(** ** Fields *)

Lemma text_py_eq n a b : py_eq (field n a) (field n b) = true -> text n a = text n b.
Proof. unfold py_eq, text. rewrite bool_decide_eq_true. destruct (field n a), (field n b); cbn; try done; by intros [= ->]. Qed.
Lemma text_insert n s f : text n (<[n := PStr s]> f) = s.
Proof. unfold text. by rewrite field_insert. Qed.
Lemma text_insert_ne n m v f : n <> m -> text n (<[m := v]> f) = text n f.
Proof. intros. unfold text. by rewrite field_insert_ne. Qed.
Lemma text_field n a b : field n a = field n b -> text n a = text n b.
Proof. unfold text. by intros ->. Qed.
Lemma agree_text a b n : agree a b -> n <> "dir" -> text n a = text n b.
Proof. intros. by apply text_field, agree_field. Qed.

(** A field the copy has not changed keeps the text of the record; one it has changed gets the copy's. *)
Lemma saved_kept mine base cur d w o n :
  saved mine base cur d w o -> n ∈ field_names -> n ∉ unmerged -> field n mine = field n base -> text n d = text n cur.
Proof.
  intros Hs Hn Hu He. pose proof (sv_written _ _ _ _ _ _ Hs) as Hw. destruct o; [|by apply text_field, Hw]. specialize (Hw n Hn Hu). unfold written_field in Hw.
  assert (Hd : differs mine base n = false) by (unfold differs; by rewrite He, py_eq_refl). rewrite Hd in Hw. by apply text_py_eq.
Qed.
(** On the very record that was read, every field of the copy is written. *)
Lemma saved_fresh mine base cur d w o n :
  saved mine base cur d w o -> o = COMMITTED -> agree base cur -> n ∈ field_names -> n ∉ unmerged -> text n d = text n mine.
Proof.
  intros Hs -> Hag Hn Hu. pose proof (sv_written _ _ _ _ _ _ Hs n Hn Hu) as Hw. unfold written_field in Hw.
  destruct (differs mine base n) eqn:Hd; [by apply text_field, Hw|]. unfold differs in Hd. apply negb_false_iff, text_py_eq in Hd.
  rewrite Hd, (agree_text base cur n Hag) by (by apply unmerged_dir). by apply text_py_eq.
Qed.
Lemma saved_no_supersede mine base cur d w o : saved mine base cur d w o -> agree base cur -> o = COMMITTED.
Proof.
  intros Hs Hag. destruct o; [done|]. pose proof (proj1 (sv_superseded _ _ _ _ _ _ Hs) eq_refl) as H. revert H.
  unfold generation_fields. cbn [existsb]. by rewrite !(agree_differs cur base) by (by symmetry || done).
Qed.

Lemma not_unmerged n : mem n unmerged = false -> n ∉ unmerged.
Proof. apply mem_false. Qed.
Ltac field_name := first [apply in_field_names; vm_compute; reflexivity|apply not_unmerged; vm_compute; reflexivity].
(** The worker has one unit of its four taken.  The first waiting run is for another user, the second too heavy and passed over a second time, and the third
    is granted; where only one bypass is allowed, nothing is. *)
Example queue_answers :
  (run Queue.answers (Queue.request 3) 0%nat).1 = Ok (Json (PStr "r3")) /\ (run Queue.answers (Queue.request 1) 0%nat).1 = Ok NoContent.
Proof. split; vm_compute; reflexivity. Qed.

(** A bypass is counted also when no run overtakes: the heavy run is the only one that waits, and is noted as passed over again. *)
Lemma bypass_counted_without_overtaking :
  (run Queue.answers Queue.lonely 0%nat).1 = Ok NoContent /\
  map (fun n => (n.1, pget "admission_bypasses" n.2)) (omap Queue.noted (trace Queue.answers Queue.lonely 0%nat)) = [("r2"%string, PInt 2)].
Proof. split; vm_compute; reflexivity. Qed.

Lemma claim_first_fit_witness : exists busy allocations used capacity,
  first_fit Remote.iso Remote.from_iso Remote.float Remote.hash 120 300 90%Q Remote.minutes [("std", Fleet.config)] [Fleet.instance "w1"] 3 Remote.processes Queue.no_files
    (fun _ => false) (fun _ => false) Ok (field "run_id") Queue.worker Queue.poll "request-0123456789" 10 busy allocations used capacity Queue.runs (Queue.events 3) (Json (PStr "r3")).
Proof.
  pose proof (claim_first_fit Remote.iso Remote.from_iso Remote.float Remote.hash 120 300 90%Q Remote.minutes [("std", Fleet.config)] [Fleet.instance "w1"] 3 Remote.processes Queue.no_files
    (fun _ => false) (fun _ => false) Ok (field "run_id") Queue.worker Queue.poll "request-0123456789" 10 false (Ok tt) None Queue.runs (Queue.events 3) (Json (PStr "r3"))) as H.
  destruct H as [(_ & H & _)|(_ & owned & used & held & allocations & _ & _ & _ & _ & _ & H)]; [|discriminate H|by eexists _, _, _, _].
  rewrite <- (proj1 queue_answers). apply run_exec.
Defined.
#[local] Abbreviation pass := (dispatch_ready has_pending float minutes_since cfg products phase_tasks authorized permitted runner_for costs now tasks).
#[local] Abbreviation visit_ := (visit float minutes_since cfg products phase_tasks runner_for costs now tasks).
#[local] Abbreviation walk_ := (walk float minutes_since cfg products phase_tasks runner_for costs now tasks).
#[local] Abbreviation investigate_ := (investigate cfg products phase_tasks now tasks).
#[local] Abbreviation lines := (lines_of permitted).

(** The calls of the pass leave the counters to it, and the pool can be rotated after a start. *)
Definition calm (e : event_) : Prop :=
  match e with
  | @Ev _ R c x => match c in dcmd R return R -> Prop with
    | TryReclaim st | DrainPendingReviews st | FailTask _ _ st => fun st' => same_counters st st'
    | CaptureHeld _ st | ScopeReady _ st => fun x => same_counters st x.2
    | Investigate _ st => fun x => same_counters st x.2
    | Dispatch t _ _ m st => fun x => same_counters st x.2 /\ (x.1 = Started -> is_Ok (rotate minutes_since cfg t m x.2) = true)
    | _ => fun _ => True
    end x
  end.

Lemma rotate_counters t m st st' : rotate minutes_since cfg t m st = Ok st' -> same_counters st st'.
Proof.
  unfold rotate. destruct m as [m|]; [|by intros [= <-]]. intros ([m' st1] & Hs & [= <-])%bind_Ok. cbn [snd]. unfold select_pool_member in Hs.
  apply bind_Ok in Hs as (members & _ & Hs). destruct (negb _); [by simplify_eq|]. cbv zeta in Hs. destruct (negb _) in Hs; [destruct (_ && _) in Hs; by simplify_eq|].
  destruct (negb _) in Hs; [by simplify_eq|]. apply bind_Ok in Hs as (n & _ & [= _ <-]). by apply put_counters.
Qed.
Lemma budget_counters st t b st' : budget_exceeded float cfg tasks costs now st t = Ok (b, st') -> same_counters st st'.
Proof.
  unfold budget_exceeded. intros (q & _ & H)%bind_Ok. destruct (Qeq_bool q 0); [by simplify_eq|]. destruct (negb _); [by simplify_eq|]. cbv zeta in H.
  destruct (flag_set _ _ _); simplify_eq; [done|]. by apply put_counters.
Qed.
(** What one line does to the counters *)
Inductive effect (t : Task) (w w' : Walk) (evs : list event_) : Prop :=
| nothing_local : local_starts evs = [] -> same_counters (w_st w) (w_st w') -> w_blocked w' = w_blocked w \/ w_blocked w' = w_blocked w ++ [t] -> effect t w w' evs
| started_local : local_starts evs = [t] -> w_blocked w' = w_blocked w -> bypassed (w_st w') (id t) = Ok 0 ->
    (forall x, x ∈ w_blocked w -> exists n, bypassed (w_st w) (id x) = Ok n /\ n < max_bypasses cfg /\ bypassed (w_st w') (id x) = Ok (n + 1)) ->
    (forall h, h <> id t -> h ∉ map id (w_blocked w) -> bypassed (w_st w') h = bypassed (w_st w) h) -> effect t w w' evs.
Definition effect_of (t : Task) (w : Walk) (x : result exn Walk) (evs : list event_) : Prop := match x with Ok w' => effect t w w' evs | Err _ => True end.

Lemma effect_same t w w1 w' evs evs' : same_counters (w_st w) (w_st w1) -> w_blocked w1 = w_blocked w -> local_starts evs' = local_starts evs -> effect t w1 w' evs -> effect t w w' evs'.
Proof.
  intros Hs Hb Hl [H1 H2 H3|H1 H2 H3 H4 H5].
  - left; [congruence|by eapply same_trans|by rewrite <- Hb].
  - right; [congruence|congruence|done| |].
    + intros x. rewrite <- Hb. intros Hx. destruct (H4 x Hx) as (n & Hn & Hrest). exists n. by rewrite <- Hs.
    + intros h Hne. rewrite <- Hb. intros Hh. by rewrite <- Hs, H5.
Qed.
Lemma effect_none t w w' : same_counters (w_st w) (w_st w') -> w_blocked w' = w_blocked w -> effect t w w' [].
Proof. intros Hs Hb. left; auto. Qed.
• • • • •
• What this task involves
Across the whole listing, how many lines contain the string "that"? Give the number and no more.

• Solution
2